You’re never going to convince someone to throw their money in the fireplace.
But that’s basically what you’re trying to do when you tell someone to invest in blockchain infrastructure without explaining the benefits. Industries survive for a reason — even if they’re not perfect, they can still work.
Education is the primary barrier blockchain adoption in cybersecurity. But there are also logistical questions Can blockchain scale to a project’s needs? Is it suited to the unique specifications of cybersecurity professionals? These questions remain largely unanswered due to a lack of viable test cases.
Then there’s the cost of implementation. The technology promises savings, but will those savings outweigh the price of installation? Blockchain technology has to be fashioned to suit an industry, company, or individual, and that isn’t cheap.
What will be the time-cost of acclimating employees to this new technology?
These are all fair questions, and each one represents a reason why blockchain hasn’t gone mainstream within cybersecurity. The catch-22 of it all is that many of these questions won’t be resolved until professionals test blockchain-powered cybersecurity tools in public.
Here’s what the experts have to say.
1. Paul Brody, Global Innovation Leader at EY
“The association with the large number of crypto-currency and ICO frauds makes people who are not as technical wonder if blockchain technology itself is highly secure. Guilt-by-association takes time to overcome, but I know we will get there eventually. CIOs got comfortable with private clouds and then public clouds. We will see a similar pattern where CIOs get comfortable with private blockchains and then public blockchains and so on.”
2. Steven Sprague, CEO of Rivetz
“The greatest challenge is that while the data on the chain is immutable, the chain alone cannot prove the data was intended.
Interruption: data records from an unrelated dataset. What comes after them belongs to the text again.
(** * ScreenshotApp: the capture-trigger engine of [screen_capture_app.py]

    A shallow embedding of the core functions of the application
    ([images_different], [save_image], [do_capture], [manual_capture],
    [auto_monitor_loop], [start_capture], [stop_capture],
    [init_capture_count], [interactive_select_region], [get_window_list],
    [capture_window_thumbnail], [detect_retina_scale],
    [keyboard_callback] and the routes of [RequestHandler.do_GET])
    together with the properties that
    the specification states about them and further properties that the
    code itself shows.

    Conventions of the embedding:
    - the module-level singleton [state] becomes an explicit [AppState]
      record that every function receives and returns;
    - Python [float]s are IEEE binary64 values, modelled by the primitive
      floats of the kernel ([PrimFloat]), so comparisons and arithmetic on
      time stamps and on the difference percentage are bit-exact;
    - Python [int]s are [Z];
    - a Python [str] is the string of its UTF-8 bytes (for a file name,
      the bytes of the directory entry); the one operation of the code
      that looks beyond ASCII, [int()] on part of a file name, decodes
      them;
    - everything the operating system decides (what a capture returns,
      whether a write succeeds, what the clock reads) is an explicit
      argument of the function that asks for it, and every action on
      the outside world is recorded in a trace of effects;
    - a Python exception is an explicit outcome;
    - console output and the bodies of the HTTP responses are left out;
      the time that a [time.sleep] call lets pass shows in the clock of
      the next snapshot of the world, and the call itself is modelled
      where its argument comes from the session and can make it raise;
    - a request is served to a client that stays connected (the handler
      swallows [BrokenPipeError]). *)

From Stdlib Require Import ZArith List String Ascii Bool Lia DecimalString.
From Stdlib Require Import PrimFloat Uint63 SpecFloat FloatOps.
From Stdlib Require DecimalPos DecimalN.
From Stdlib Require Import Permutation.
Import ListNotations.
Open Scope string_scope.
Open Scope Z_scope.

(** ** Python values *)

Module Py.

(** Outcome of a call that may raise. *)
Inductive result (A : Type) : Type :=
| Ok (a : A)
| Raise (exn : string).
Arguments Ok {A} a.
Arguments Raise {A} exn.

(** [bool(x)] for an [int]. *)
Definition truthy_int (n : Z) : bool := negb (n =? 0).

(** [bool(x)] for an [Optional[int]]: [None] and [0] are false. *)
Definition truthy_opt_int (o : option Z) : bool :=
  match o with
  | None => false
  | Some n => truthy_int n
  end.

(** [bool(x)] for a [float]: only [0.0] and [-0.0] are false. *)
Definition truthy_float (x : float) : bool := negb (PrimFloat.eqb x 0%float).

Definition truthy_opt_float (o : option float) : bool :=
  match o with
  | None => false
  | Some x => truthy_float x
  end.

(** [bool(x)] for an optional object without [__bool__] or [__len__]
    (a PIL image, a non-empty tuple): only [None] is false. *)
Definition truthy_opt_obj {A : Type} (o : option A) : bool :=
  match o with
  | None => false
  | Some _ => true
  end.

(** [float(n)] for an [int] below [2^63]. *)
Definition float_of_int (n : Z) : float := PrimFloat.of_uint63 (Uint63.of_Z n).

(** [a / b], the true division of two [int]s (exact for operands below
    [2^53], where it is the correctly rounded quotient). *)
Definition truediv (a b : Z) : result float :=
  if b =? 0 then Raise "ZeroDivisionError"
  else Ok (PrimFloat.div (float_of_int a) (float_of_int b)).

(** [x > y] on floats. *)
Definition float_gt (x y : float) : bool := PrimFloat.ltb y x.

(** [x >= y] on floats. *)
Definition float_ge (x y : float) : bool := PrimFloat.leb y x.

(** [a // b] on [int]s: floor division, as [Z.div]. *)
Definition floordiv (a b : Z) : result Z :=
  if b =? 0 then Raise "ZeroDivisionError" else Ok (a / b).

(** [s in (t1, t2, ...)] for strings. *)
Definition str_in (s : string) (ts : list string) : bool :=
  existsb (String.eqb s) ts.

(** The decimal digits of a non-negative [int]. *)
Definition digits_of_nonneg (n : Z) : string :=
  NilZero.string_of_uint (N.to_uint (Z.to_N n)).

(** [str(n)] for an [int]. *)
Definition str_of_int (n : Z) : string :=
  if n <? 0 then "-" ++ digits_of_nonneg (- n) else digits_of_nonneg n.

(** [k] copies of the character ["0"]. *)
Fixpoint zeros (k : nat) : string :=
  match k with
  | O => ""
  | S k' => String "0" (zeros k')
  end.

(** [format(n, "04d")]: sign-aware zero padding to four characters. *)
Definition format_04d (n : Z) : string :=
  if n <? 0 then
    let ds := digits_of_nonneg (- n) in
    "-" ++ zeros (3 - String.length ds) ++ ds
  else
    let ds := digits_of_nonneg n in
    zeros (4 - String.length ds) ++ ds.

(** [sep.join(parts)] *)
Fixpoint join (sep : string) (parts : list string) : string :=
  match parts with
  | [] => ""
  | [p] => p
  | p :: rest => p ++ sep ++ join sep rest
  end.

(** [s.rfind(c)]: the last index of the character, if any. *)
Fixpoint rfind_from (c : ascii) (s : string) (i : nat) (found : option nat) : option nat :=
  match s with
  | EmptyString => found
  | String d s' =>
      rfind_from c s' (S i) (if Ascii.eqb c d then Some i else found)
  end.

Definition rfind (c : ascii) (s : string) : option nat := rfind_from c s 0 None.

(** [s.startswith(p)] *)
Definition startswith (p s : string) : bool := String.prefix p s.

(** [s.endswith(p)] *)
Definition endswith (p s : string) : bool :=
  (String.length p <=? String.length s)%nat
  && String.eqb (substring (String.length s - String.length p) (String.length p) s) p.

(** [s.split(sep)] for a one-character separator. *)
Fixpoint split_acc (sep : ascii) (s : string) (cur : string) : list string :=
  match s with
  | EmptyString => [cur]
  | String c s' =>
      if Ascii.eqb c sep then cur :: split_acc sep s' ""
      else split_acc sep s' (cur ++ String c "")
  end.

Definition split (sep : ascii) (s : string) : list string := split_acc sep s "".

(** [xs[i]], raising [IndexError] out of range (non-negative [i]). *)
Definition getitem {A : Type} (xs : list A) (i : nat) : result A :=
  match nth_error xs i with
  | Some x => Ok x
  | None => Raise "IndexError"
  end.

(** White space that [int()] skips around a numeral in an ASCII text:
    space, tab, line feed, vertical tab, form feed and carriage return
    (the separators 28 to 31, which [str.strip()] removes, are not among
    them). *)
Definition is_space (c : ascii) : bool :=
  let n := nat_of_ascii c in
  (n =? 32)%nat || ((9 <=? n)%nat && (n <=? 13)%nat).

(** Removes leading white space. *)
Fixpoint lstrip (s : string) : string :=
  match s with
  | String c s' => if is_space c then lstrip s' else s
  | EmptyString => EmptyString
  end.

(** Removes trailing white space. *)
Fixpoint rstrip (s : string) : string :=
  match s with
  | EmptyString => EmptyString
  | String c s' =>
      match rstrip s' with
      | EmptyString => if is_space c then EmptyString else String c EmptyString
      | r => String c r
      end
  end.

Definition strip (s : string) : string := rstrip (lstrip s).

Definition digit_value (c : ascii) : option Z :=
  let n := nat_of_ascii c in
  if (48 <=? n)%nat && (n <=? 57)%nat then Some (Z.of_nat (n - 48)) else None.

Definition is_digit (c : ascii) : bool :=
  match digit_value c with
  | Some _ => true
  | None => false
  end.

(** Reads decimal digits, most significant first; one underscore may
    stand between two digits. *)
Fixpoint digits_value (s : string) (acc : Z) : option Z :=
  match s with
  | EmptyString => Some acc
  | String c s' =>
      match digit_value c with
      | Some d => digits_value s' (10 * acc + d)
      | None =>
          if Ascii.eqb c "_" then
            match s' with
            | String c' _ => if is_digit c' then digits_value s' acc else None
            | EmptyString => None
            end
          else None
      end
  end.

(** A numeral without sign: it starts with a digit. *)
Definition unsigned_value (s : string) : option Z :=
  match s with
  | EmptyString => None
  | String c _ => if is_digit c then digits_value s 0 else None
  end.

(** All bytes of the text are below 128. *)
Fixpoint is_ascii (s : string) : bool :=
  match s with
  | EmptyString => true
  | String c s' => (nat_of_ascii c <? 128)%nat && is_ascii s'
  end.

(** The numeral of an ASCII text in base ten: surrounding white space,
    one sign and single underscores between digits are allowed. *)
Definition ascii_numeral (s : string) : option Z :=
  let body := strip s in
  match body with
  | String "-" rest => option_map Z.opp (unsigned_value rest)
  | String "+" rest => unsigned_value rest
  | _ => unsigned_value body
  end.

(** The payload of a UTF-8 continuation byte. *)
Definition continuation (c : ascii) : option Z :=
  let b := Z.of_nat (nat_of_ascii c) in
  if (128 <=? b) && (b <? 192) then Some (b - 128) else None.

(** A code point that a UTF-8 sequence of the given length may encode:
    not one that a shorter sequence encodes, not a surrogate, not above
    U+10FFFF. *)
Definition scalar_value (low cp : Z) : bool :=
  (low <=? cp) && (cp <=? 0x10FFFF) && negb ((0xD800 <=? cp) && (cp <=? 0xDFFF)).

(** The code points of a text, [None] when the bytes are not UTF-8 (a
    file name with such bytes reaches the program with lone surrogates
    in their place).  [pending] continuation bytes are still to come for
    the code point begun in [acc], which must reach [low]. *)
Fixpoint code_points_from (s : string) (pending : nat) (acc low : Z) : option (list Z) :=
  match s with
  | EmptyString =>
      match pending with
      | O => Some []
      | S _ => None
      end
  | String c s' =>
      let b := Z.of_nat (nat_of_ascii c) in
      match pending with
      | O =>
          if b <? 128 then option_map (cons b) (code_points_from s' 0 0 0)
          else if (192 <=? b) && (b <? 224) then code_points_from s' 1 (b - 192) 0x80
          else if (224 <=? b) && (b <? 240) then code_points_from s' 2 (b - 224) 0x800
          else if (240 <=? b) && (b <? 248) then code_points_from s' 3 (b - 240) 0x10000
          else None
      | S O =>
          match continuation c with
          | Some bits =>
              let cp := acc * 64 + bits in
              if scalar_value low cp then option_map (cons cp) (code_points_from s' 0 0 0)
              else None
          | None => None
          end
      | S more =>
          match continuation c with
          | Some bits => code_points_from s' more (acc * 64 + bits) low
          | None => None
          end
      end
  end.

Definition code_points (s : string) : option (list Z) := code_points_from s 0 0 0.

(** The code point of the digit zero of each set of decimal digits
    beyond ASCII; the digits one to nine of the set follow it (Unicode
    14.0, the character database of CPython 3.11). *)
Definition decimal_zeros : list Z :=
  [0x660; 0x6f0; 0x7c0; 0x966; 0x9e6; 0xa66; 0xae6; 0xb66; 0xbe6; 0xc66; 0xce6;
   0xd66; 0xde6; 0xe50; 0xed0; 0xf20; 0x1040; 0x1090; 0x17e0; 0x1810; 0x1946;
   0x19d0; 0x1a80; 0x1a90; 0x1b50; 0x1bb0; 0x1c40; 0x1c50; 0xa620; 0xa8d0;
   0xa900; 0xa9d0; 0xa9f0; 0xaa50; 0xabf0; 0xff10; 0x104a0; 0x10d30; 0x11066;
   0x110f0; 0x11136; 0x111d0; 0x112f0; 0x11450; 0x114d0; 0x11650; 0x116c0;
   0x11730; 0x118e0; 0x11950; 0x11c50; 0x11d50; 0x11da0; 0x16a60; 0x16ac0;
   0x16b50; 0x1d7ce; 0x1d7d8; 0x1d7e2; 0x1d7ec; 0x1d7f6; 0x1e140; 0x1e2f0;
   0x1e950; 0x1fbf0].

(** The white space beyond ASCII. *)
Definition unicode_spaces : list Z :=
  [0x85; 0xa0; 0x1680; 0x2000; 0x2001; 0x2002; 0x2003; 0x2004; 0x2005; 0x2006;
   0x2007; 0x2008; 0x2009; 0x200a; 0x2028; 0x2029; 0x202f; 0x205f; 0x3000].

(** The ASCII character that [int()] reads in place of a code point: the
    character itself below 127, a space for white space, the ASCII digit
    for a decimal digit; any other character makes the text invalid. *)
Definition ascii_form (cp : Z) : option ascii :=
  if cp <? 127 then Some (ascii_of_nat (Z.to_nat cp))
  else if existsb (Z.eqb cp) unicode_spaces then Some " "%char
  else
    match find (fun zero => (zero <=? cp) && (cp <? zero + 10)) decimal_zeros with
    | Some zero => Some (ascii_of_nat (Z.to_nat (48 + (cp - zero))))
    | None => None
    end.

Fixpoint ascii_forms (cps : list Z) : option string :=
  match cps with
  | [] => Some EmptyString
  | cp :: rest =>
      match ascii_form cp, ascii_forms rest with
      | Some c, Some s => Some (String c s)
      | _, _ => None
      end
  end.

(** [int(s)] in base ten.  An ASCII text is read as it stands; in a text
    with other characters, white space and decimal digits of any script
    are first replaced by their ASCII forms.  Anything that is not a
    numeral raises [ValueError].  (The texts converted here are parts of
    file names, far shorter than the 4300 digits at which recent
    interpreters refuse a numeral.) *)
Definition int_of_str (s : string) : result Z :=
  let parsed :=
    if is_ascii s then ascii_numeral s
    else
      match code_points s with
      | Some cps =>
          match ascii_forms cps with
          | Some text => ascii_numeral text
          | None => None
          end
      | None => None
      end in
  match parsed with
  | Some n => Ok n
  | None => Raise "ValueError"
  end.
The methods of protecting the private key and assuring the key was under control of a known user must become part of every transaction on the chain. That will dramatically increase the value of the data stored on-chain.”
3. David Campbell, COO of Electric Coin Company
“Blockchains are essentially slow, append-only databases that are difficult to search. As such, we'll see them first widely adopted in areas where decentralized trust is important such as currency and supply chain provenance.”
4. Stephen Savage, Professor and Course Lead at Purdue University Global
“When blockchain is used to augment or support existing systems, the inherent security issues with those systems can mitigate the effectiveness of the blockchain portion. We are very much in the early stages of learning about blockchain, there is a severe talent shortage that will slow the progress towards more complete and ubiquitous solutions. Many small and medium-sized enterprises will not be able to develop their own solutions and must wait until fully formed blockchain based solutions arrive, in the meantime, their existing systems will become increasingly vulnerable to increasingly sophisticated attacks.”
5. Robert Paul, Director of Research of Development at NuID
“Maturity. The security industry is hesitant to adopt new technology, but we are seeing this attitude change. The industry is recognizing they need to adopt new technology faster than the hackers. Hackers have an easy target when an organization is too big and unwieldy to adapt to new technology, or even just patch their servers regularly (60% of breaches occur from known vulnerabilities). Blockchain solutions for enterprise are moving quickly, so we expect to see more major cybersecurity applications in 2019.”
6. Sarbari Gupta, President and CEO of Electrosoft Services Inc.
“Like other applications of blockchain, the number one challenge for adoption in cybersecurity is the storage and processing weight required to implement a blockchain solution for a large community. Effective uses of blockchain require large amounts of storage for the distributed ledger as well as high processing power to analyze the ledger to confirm data recorded in the ledger.”
7. Doug Wick, VP of Product at ALTR
“Productization. Blockchain is a design pattern for data inside of systems, but must be adapted for the problem it solves and then integrated into products that create real value and are easy to buy and deploy.”